关 键 词:肺动脉闭锁 法洛四联症 外科治疗 严重低心排血量综合征 中度低温体外循环 多脏器功能衰竭 矫治手术 人工血管补片 胸骨正中切口 术后早期死亡 2003年 1984年 手术时机 带瓣管道 长期随访 NYHA 效果满意 Ⅰ型 Ⅱ型 适应证

Surgical treatment of tetralogy of Fallot with pulmonary atresia
FANG Min-hua,ZHU Hong-yu,WANG Zeng-wei,et al.. Surgical treatment of tetralogy of Fallot with pulmonary atresia[J]. Chinese Journal of Thoracic and Cardiovascular Surgery, 2005, 21(1): 8-11
Authors:FANG Min-hua  ZHU Hong-yu  WANG Zeng-wei  et al.

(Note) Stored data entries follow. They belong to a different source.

(** A map is the list of its entries, in insertion order. *)

Fixpoint has (m : list (string * V)) (key : string) : bool :=
  match m with
  | [] => false
  | (k, _) :: rest => String.eqb k key || has rest key
  end.

Fixpoint get (m : list (string * V)) (key : string) : option V :=
  match m with
  | [] => None
  | (k, v) :: rest => if String.eqb k key then Some v else get rest key
  end.

(** [m.set(key, value)]: an existing key keeps its place and takes the
    new value; a new key goes to the end. *)
Fixpoint set (m : list (string * V)) (key : string) (value : V)
    : list (string * V) :=
  match m with
  | [] => [(key, value)]
  | (k, v) :: rest =>
      if String.eqb k key then (k, value) :: rest
      else (k, v) :: set rest key value
  end.

Fixpoint delete (m : list (string * V)) (key : string)
    : list (string * V) :=
  match m with
  | [] => []
  | (k, v) :: rest =>
      if String.eqb k key then rest else (k, v) :: delete rest key
  end.

Definition size (m : list (string * V)) : nat := length m.

Definition keys (m : list (string * V)) : list string := map fst m.

(** How many entries carry the key. *)
Definition count (m : list (string * V)) (key : string) : nat :=
  length (List.filter (fun e => String.eqb (fst e) key) m).
End Entries.

End JsMap.

(** The value type of the store: [{ selector; notes?; timestamp }]. *)
Record LearnedSelector : Type := mkLearned {
  selector : string;
  notes : option string;
  timestamp : Z
}.

(** A reference to a map object. *)
Definition Ref : Type := positive.

Abbreviation Heap := (gmap positive (list (string * LearnedSelector))).

Module Heap.

(** The entries of the map a reference points to. *)
Definition read (r : Ref) (h : Heap) : list (string * LearnedSelector) :=
  default [] (h !! r).

(** [r.set(key, value)], [r.delete(key)], [r.clear()]: the object behind
    the reference changes, for every holder of the reference. *)
Definition set (r : Ref) (key : string) (value : LearnedSelector)
    (h : Heap) : Heap :=
  alter (fun m => JsMap.set m key value) r h.

Definition delete (r : Ref) (key : string) (h : Heap) : Heap :=
  alter (fun m => JsMap.delete m key) r h.

Definition clear (r : Ref) (h : Heap) : Heap :=
  alter (fun _ => []) r h.

End Heap.

(** What a holder of a map reference can do to it. *)
Inductive Mutation : Type :=
| MapSet (key : string) (value : LearnedSelector)
| MapDelete (key : string)
| MapClear.

Definition mutate (r : Ref) (mu : Mutation) (h : Heap) : Heap :=
  match mu with
  | MapSet key value => Heap.set r key value h
  | MapDelete key => Heap.delete r key h
  | MapClear => Heap.clear r h
  end.

(* ===================================================================== *)
(** ** The world of a handler, and the monad handlers run in *)
(* ===================================================================== *)

(** One block of a tool result's [content]. *)
Inductive ContentBlock : Type :=
| TextBlock (text : string)
| ImageBlock (data : Js.Value) (mimeType : string).

Record ToolResult : Type := mkResult { content : list ContentBlock }.

(** What a handler asks of its surroundings. *)
Inductive Event : Type :=
| SendSocketMessage (type : string) (payload : Js.Value)
| CaptureAriaSnapshot.

Inductive Error : Type :=
| ZodError (issues : list Zod.Issue)
| Rejected (reason : string)
| TypeError.

Inductive Outcome (A : Type) : Type :=
| Ok (a : A)
| Throw (e : Error).
Arguments Ok {A} a.
Arguments Throw {A} e.

(** The collaborators that are not part of these files: the channel behind
    [context.sendSocketMessage], the routine [captureAriaSnapshot] of
    [@/utils/aria-snapshot], and the clock behind [new Date()].  Each reply
    may depend on what the handler has asked so far. *)
Record Env : Type := mkEnv {
  channel : list Event -> string -> Js.Value -> Outcome Js.Value;
  ariaSnapshot : list Event -> Outcome ToolResult;
  clock : Z
}.

Record World : Type := mkWorld {
  heap : Heap;
  trace : list Event;
  console : list string
}.

Definition M (A : Type) : Type := Env -> World -> Outcome A * World.

Definition ret {A} (a : A) : M A := fun _ w => (Ok a, w).

Definition throw {A} (e : Error) : M A := fun _ w => (Throw e, w).

Definition bind {A B} (c : M A) (k : A -> M B) : M B :=
  fun env w =>
    match c env w with
    | (Ok a, w') => k a env w'
    | (Throw e, w') => (Throw e, w')
    end.

(** [try { body } catch (error) { handler }]. *)
Definition tryCatch {A} (body : M A) (handler : Error -> M A) : M A :=
  fun env w =>
    match body env w with
    | (Ok a, w') => (Ok a, w')
    | (Throw e, w') => handler e env w'
    end.

Notation "x <- c ;; k" := (bind c (fun x => k))
  (at level 100, c at next level, right associativity).
Notation "c ;;; k" := (bind c (fun _ => k))
  (at level 100, right associativity).

Definition record_ (ev : Event) (w : World) : World :=
  mkWorld (heap w) (trace w ++ [ev]) (console w).

(** [await context.sendSocketMessage(type, payload)]. *)
Definition sendSocketMessage (type : string) (payload : Js.Value)
    : M Js.Value :=
  fun env w =>
    (channel env (trace w) type payload,
     record_ (SendSocketMessage type payload) w).

(** [await captureAriaSnapshot(context)]. *)
Definition captureAriaSnapshot : M ToolResult :=
  fun env w => (ariaSnapshot env (trace w), record_ CaptureAriaSnapshot w).

(** [console.error(label, error)]. *)
Definition consoleError (label : string) : M unit :=
  fun _ w => (Ok tt, mkWorld (heap w) (trace w) (console w ++ [label])).

(** [new Date()]. *)
Definition newDate : M Z := fun env w => (Ok (clock env), w).

(** The value of an expression that may throw a [TypeError]. *)
Definition evaluate {A} (value : option A) : M A :=
  match value with
  | Some a => ret a
  | None => throw TypeError
  end.

(** [schema.parse(params)]: the parsed value, or a thrown [ZodError] with
    every issue found. *)
Definition parse {A} (schema : Js.Value -> Zod.ParseResult A)
    (params : Js.Value) : M A :=
  match schema params with
  | Zod.Valid a => ret a
  | Zod.Invalid issues => throw (ZodError issues)
  end.

(** Reading and writing a map object through a reference. *)
Definition mapEntries (r : Ref) : M (list (string * LearnedSelector)) :=
  fun _ w => (Ok (Heap.read r (heap w)), w).

Definition mapSet (r : Ref) (key : string) (value : LearnedSelector)
    : M unit :=
  fun _ w => (Ok tt, mkWorld (Heap.set r key value (heap w)) (trace w) (console w)).

(* ===================================================================== *)
(** ** [src/tools/enhanced.ts]: schemas *)
(* ===================================================================== *)

Record EnumerateElementsArgs : Type := mkEnumerateArgs {
  includeHidden : option bool
}.

Record ClickBySelectorArgs : Type := mkClickArgs {
  click_selector : string;
  click_description : option string
}.

Record TeachSelectorArgs : Type := mkTeachArgs {
  actionDescription : string;
  teach_selector : string;
  teach_notes : option string
}.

Affiliation:FANG Min-hua,ZHU Hong-yu,WANG Zeng-wei,et al. Department of Cardiovascular Surgery,General Hospital of Shenyang Military District,Shenyang 110015,China
Abstract:
Objective To evaluate the experiences of complete repair of tetralogy of Fallot with pulmonary atresia (TOF-PA). Methods From June1984 to December 2003, 24 patients with TOF-PA underwent complete surgical repair. There were ten males and fourteen females. The age ranged from 6 months to 9 years. 14 patients were in type I TOF-PA, type II 8, type III and type IV 1 each. Through a standard median sternotomy incision, all patients were operated on under moderate hypothermia and cardiopulmonary bypass. An artificial vessel patch with a monocuspid valve was applied to enlarged the outlet of right ventricle in typeIpatients and a conduit with valves from right ventricle to pulmonary artery was applied in typeII patients. Midline one-stage complete unifocalization and repair of ventricular septal defect and major aortopulmonary collaterals were used in patients with type III and IV. Results Early mortality was 13.3% (4 patients). The causes of death were severe low cardiac output (2 patients), respiratory function failure (1 patient) and multiorgan function failure (1 patient). There was no late death. 18 patients were followed up from one month to 15.5 years. Postoperative heart function (NYHA) was class I or II in 16 patients and class III or IV in 2. Conclusion Surgical repair of patients with TOF-PA can be achieved with acceptable mortality and good results. In selected patients one stage surgical correction can be done through a midline sternotomy approach.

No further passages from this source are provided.